Racism also limits a child’s opportunities in life and the ability to achieve their goals. Trauma in the form of bullying or racism at school can erode their self-esteem, confidence, motivation, and other measures of emotional health.
The damage may start earlier in life, even before birth. When an expecting mother is the victim of racism, the anxiety she endures as a result is felt by the developing fetus. Research has shown that mothers dealing with chronic stress while pregnant give birth to babies with higher risks of developing mental health issues and other forms of illness.
How Does Racism Affect a Child’s Health and Wellbeing?
One of the biggest consequences of racism on children is that they experience long-term stress. The brain perceives discriminatory behavior as a threat, and the body’s natural response is to ramp up production of stress hormones, such as cortisol. Chronically elevated levels of cortisol are linked to negative mood, anxiety, and depression immune-suppression, among other health issues.
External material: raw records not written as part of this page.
(* ===== verification/Prelude.v ===== *)
(** * A verification development of [QRGeneratorPro]

    The repository is one React component,
    [src/src/components/QRGeneratorPro.tsx]: a settings panel bound to a
    [QRCodeStyling] object of the qr-code-styling library.  Its parts and
    how they interact:
    - the state store: seven [useState] cells (text, three style strings,
      two colours, the logo) (lines 9-22);
    - the QR instance: [useRef(new QRCodeStyling({...})).current]
      (lines 25-46), a single mutable object that all later calls go to;
    - the mount effect (lines 49-53): [qr.append(qrRef.current)] with the
      dependency list [[]];
    - the sync effect (lines 56-82): [qr.update({...})] rebuilt from the
      seven state cells, with those cells as its dependency list;
    - the logo loader (lines 85-94): a [FileReader] whose [onload]
      callback calls [setLogo] when the asynchronous read completes;
    - the exporter (lines 97-99): [qr.download({name: "qrcode", ...})];
    - the JSX (lines 101-200): the inputs and selects whose [onChange]
      handlers call the setters, the preview [div] bound to [qrRef], and
      the three download buttons.

    Files of the development, in dependency order:
    - [Prelude] (this file): the [qr_scope] notations, the [elem_cases]
      tactic, the [qr] and [qr_rw] hint databases and generic lemmas on
      lists and options shared by the components.
    - [JsValues]: the JavaScript values the component touches ([string],
      [null], [undefined]), [Object.is], and the [||] operator that turns
      [logo] into [logo || undefined].
    - [ReactHooks]: what the component relies on from React:
      [areHookInputsEqual] (the dependency-list comparison that decides
      whether an effect re-runs) and the setter bail-out of [useState].
    - [StyleTypes]: the library's [DotType], [CornerDotType] and
      [CornerSquareType] as inductive types with their string forms, the
      option lists of the three [<select>] elements (lines 118-154), and
      the simple-colour strings that a colour input produces.
    - [QRStyling]: the qr-code-styling interface the component calls: the
      [Options] record, the [update] payload, the method calls
      ([append], [update], [download]) as a data type [QRCall], the class
      [QRStylingApi] with its laws [QRStylingLaws] (the contract the
      component relies on), and a small reference implementation
      [QRModel].
    - [DataUrl]: the [File] record and [FileReader.readAsDataURL]: the
      [data:] URL of a file ([application/octet-stream] when its type is
      empty), with the base64 encoding written out and decoded back.
    - [JsObject]: JavaScript values as trees ([jsv], with an induction
      principle through arrays and objects), the library's [mergeDeep]
      ([merge_deep], [merge_deep_all]) and its fuelled twin
      [merge_deep_fuel], the component's two object literals
      ([ctor_object], lines 26-45, and [payload_object], lines 57-73),
      the library's [defaultOptions], and [options_of_object], the fields
      the library reads back.  [merge_payload] of [QRStyling] is proved to
      be what [mergeDeep] does to the payload ([merge_deep_payload]).
    - [JsEquiv]: JavaScript values up to the order of their keys: the
      partial equivalence [jsv_equiv] (notation [≃]; a value is related
      to itself when its objects have distinct keys, [wf_jsv]), decided
      by [jsv_equivb] ([jsv_equiv_dec]), with [merge_deep],
      [merge_deep_all] and [options_of_object] as its morphisms ([Proper]
      instances).
    - [QRLib]: the qr-code-styling object itself: options object,
      container, QR code, drawn element, the DOM children of the
      container, saved files and rejections; [lib_new], [lib_update],
      [lib_append] and [lib_download] follow the library's constructor and
      methods.  [LibT] (the objects whose options can be read) is an
      instance of [QRStylingLaws], so every theorem of [QRGeneratorPro]
      holds for it.
    - [QRGeneratorPro]: the component itself.  Its state [St] holds the
      seven cells, the ref, the dependency lists React remembers for the
      two effects, the number of [QRCodeStyling] constructions, the trace
      of method calls made on the kept instance, and the in-flight
      [FileReader]s.  [render], [commit], the setters, [handleLogoUpload],
      [reader_onload] and [download] are one definition each, and
      [dispatch] runs one UI event the way React does (handler, then, if
      a cell changed, a render and a commit that runs the effects whose
      dependencies changed).  [reachable] is the step relation closed
      from the first mount.
    - [Refinement]: an abstract specification of the panel (typed
      settings, pending reads, exports, a displayed configuration that is
      a function of the settings) with its step function [panel_step], the
      abstraction [abs] of the component's state, and the refinement
      theorem.
    - [Preview]: the component run on the library model: [kept s] is the
      kept instance of a state as a [QRLib], the replay of the state's
      calls; what the preview [div] shows and what the downloads save.
    - [StrictMode]: React's development StrictMode, which evaluates the
      body twice on every render ([render_strict], [dispatch_strict])
      and re-mounts the effects after the first commit ([mount_strict],
      [reachable_strict]); its states are those of [QRGeneratorPro] with
      the mount's two calls repeated in front and twice the evaluations
      of the constructor ([reprefix], [dispatch_strict_reprefix]).
    - [View]: what the JSX displays: [view] gives the values of the
      controlled elements (text input, selects, colour inputs) with
      HTML's rules for a select's value and a colour input's
      sanitization, the placeholder and the button labels.
    - [LibKeyOrder]: the library object up to the key order of its
      options ([lib_equiv]), preserved by every call the component makes.

    The theorems, grouped (claim ids in brackets):
    - configuration (QRGeneratorPro): in every reachable state the options
      of the kept instance are the constructor's with the payload of the
      current cells merged in [C1], field by field: data is the text, image
      the logo, 300x300 SVG kept [C2];
    - effects (QRGeneratorPro, ReactHooks): the instance is attached
      exactly once [C3]; every deliverable event issues one update with
      the new cells' payload when it changes a cell, the logo included,
      and none otherwise [C8], and a settings event changes only its own
      field of the payload [C7]; the sync effect re-runs iff a cell
      changed and the mount effect never re-runs [C22]; each event makes
      at most one call and one render [C19];
    - refinement (Refinement): from the mount, any sequence of
      deliverable events leaves the component in the abstraction of the
      state the panel specification reaches by the same events [C4];
    - the library (QRLib, JsObject): [update] with the component's
      payload, on every branch: merged options, the early return on empty
      data that empties the preview but keeps the QR code, one drawing
      otherwise [C11]; the constructor holds the literal's options and no
      QR code for empty data [C12].  Facts of the library model that are
      not claims about the component: [mergeDeep] terminates within as
      many nested calls as the source has levels of objects
      ([JsObject.merge_deep_terminates]); merging the same payload twice
      is merging it once ([QRStyling.merge_payload_twice]); the library reads its options only
      by key ([JsEquiv.options_key_order_independent],
      [LibKeyOrder.kept_key_order]);
    - preview and exports (Preview): the preview shows one drawing of the
      current text, or nothing for an empty text [C5]; a download saves
      ["qrcode." ++ extension] with the QR code of the last non-empty text
      applied, or is rejected with ["QR code is empty"] [C6]; from any
      state with a text, clearing it empties the preview while the next
      download still saves the cleared text [C14]; over whole runs the
      exports refine an abstract machine that remembers the last
      non-empty text typed ([Preview.exports_step], simulation relation
      [exports_rel]) [C24]; under StrictMode the instance is appended
      twice, with the same options and the same single drawing in the
      preview [C15];
    - uploads (QRGeneratorPro, DataUrl): a pick starts a read whose
      completion sets the logo and the applied image [C9]; a pick itself,
      or a pick with no file, changes nothing [C17]; a logo is never
      cleared [C18]; the read that completes last wins, even when it is
      the stale one [C16].  The data URL decodes back to the file's bytes
      ([DataUrl.data_url_roundtrip]);
    - exports (QRGeneratorPro): the download calls are exactly the clicks,
      in order, named ["qrcode"] with the button's extension [C10];
    - types (QRGeneratorPro, StyleTypes, JsValues): the style cells always
      name a variant of the library's types [C20], the colours are simple
      colours [C21]; the lemmas on the selects' option lists and the
      string forms of the types ([StyleTypes.select_values_parse],
      [StyleTypes.select_coverage]) and on [logo || undefined]
      ([JsValues.or_undefined_none_iff]) serve them;
    - display (View): the panel shows its state exactly: the text, the
      option of each select's cell (never React's fallback to the first
      option), the colours unchanged by sanitization [C23];
    - the finding that [new QRCodeStyling(...)] runs on every render [C13].
    The invariant [Inv] of [QRGeneratorPro] carries the proofs: it holds
    at the mount and every deliverable event preserves it
    ([reachable_Inv]); [dispatch_shape] says that an event either changes
    no cell (no render, no call but a click's download) or changes the
    cells with one render and one [update].  In [Preview],
    [reachable_calls] adds that the first call is the mount's [append]
    and no later call is one.

    Bounds and fuel: every handler is straight-line code, [reachable] is
    an inductive closure and [run_events] recurses on its list of events.
    The one recursion of the program that is not structural in the
    source's sense is [mergeDeep], which recurses into the objects of its
    source: [merge_deep] is structural on the source tree (nested
    recursion through the list of properties), and [merge_deep_fuel]
    bounds the nesting of calls, the JavaScript stack; [obj_depth] of the
    source (at least one) is enough fuel, and the component's payload has
    depth 2.  The base64 round trip is proved by well-founded induction on
    the length of the bytes, with byte-level facts checked exhaustively
    over all pairs of bytes ([DataUrl.check_b1_b2_all]).

    Not modelled: the layout and styles of the JSX; the library's QR
    encoding, the drawing of modules, corners and the logo into the SVG,
    and raster conversion (the canvas a PNG or JPEG export draws is taken
    to show [this._qr]); the browser's download mechanism; React's
    scheduler beyond the order of a handler, a render and a commit (each
    handler calls at most one setter, so batching does not arise).
    Where the model of React is coarser than React: [set_cell] bails out
    of a render for a same-value set, as React's eager bail-out does,
    while React may still evaluate the body once more (one more discarded
    [QRCodeStyling]) when the fiber has pending work; the effects of a
    commit run within the event, while React 18 may run the passive
    effects of a non-discrete event such as [FileReader]'s [load] later
    (no theorem reads the interval); StrictMode is modelled as React
    runs it, but whether the application mounts the component under
    [<StrictMode>] is outside [src/].  Where the browser model is
    coarser: a [data:] URL of an empty file (Chrome writes ["data:"]).
    [options_of_object] reads every field the component sets and
    requires all of them, where the library tolerates missing ones; every
    object the component builds has them all.  The
    library model follows qr-code-styling 1.x as the component uses it
    (draw type [svg]); the version is not pinned in the repository, so
    the library's internals past what the component observes (the
    canvas it keeps for raster exports, [sanitizeOptions] on fields the
    component never sets, the extension hooks) are left out: they differ
    between versions and the component's code does not reach them.  The
    lines of the source the development does not translate are the
    imports (lines 1-3), blank lines and a comment. *)

From stdpp Require Import base list option.

Declare Scope qr_scope.
Delimit Scope qr_scope with qr.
The prolonged exposure to stress hormones leads to inflammatory reactions in children. This increases the risk of chronic diseases, such as diabetes, obesity, heart disease, and cancer. Rates of chronic health issues are disproportionately higher among racial and ethnic minorities.
Access to Health Care
Minority groups tend to experience higher rates of unemployment, often due to systemic racism. Disparities in health insurance coverage and access to quality medical care could be one reason why the infant mortality rate in the U.S. is highest among black infants.
This is the most common manifestation of racism among children. Being excluded—or worse, physically attacked—for having a different skin color can lead to social avoidance, depression and an increased risk of suicide, an issue that has become a public health emergency.
We can prepare our children for the reality of racism by teaching them that diversity is something to be celebrated, that our differences are what make this world a special place to live. As parents, we play the biggest role in safeguarding the health and wellbeing of our children. By modeling empathetic words and deeds and by showing what it means to coexist peacefully—from an early age—our children will only know equality and respect for all human beings.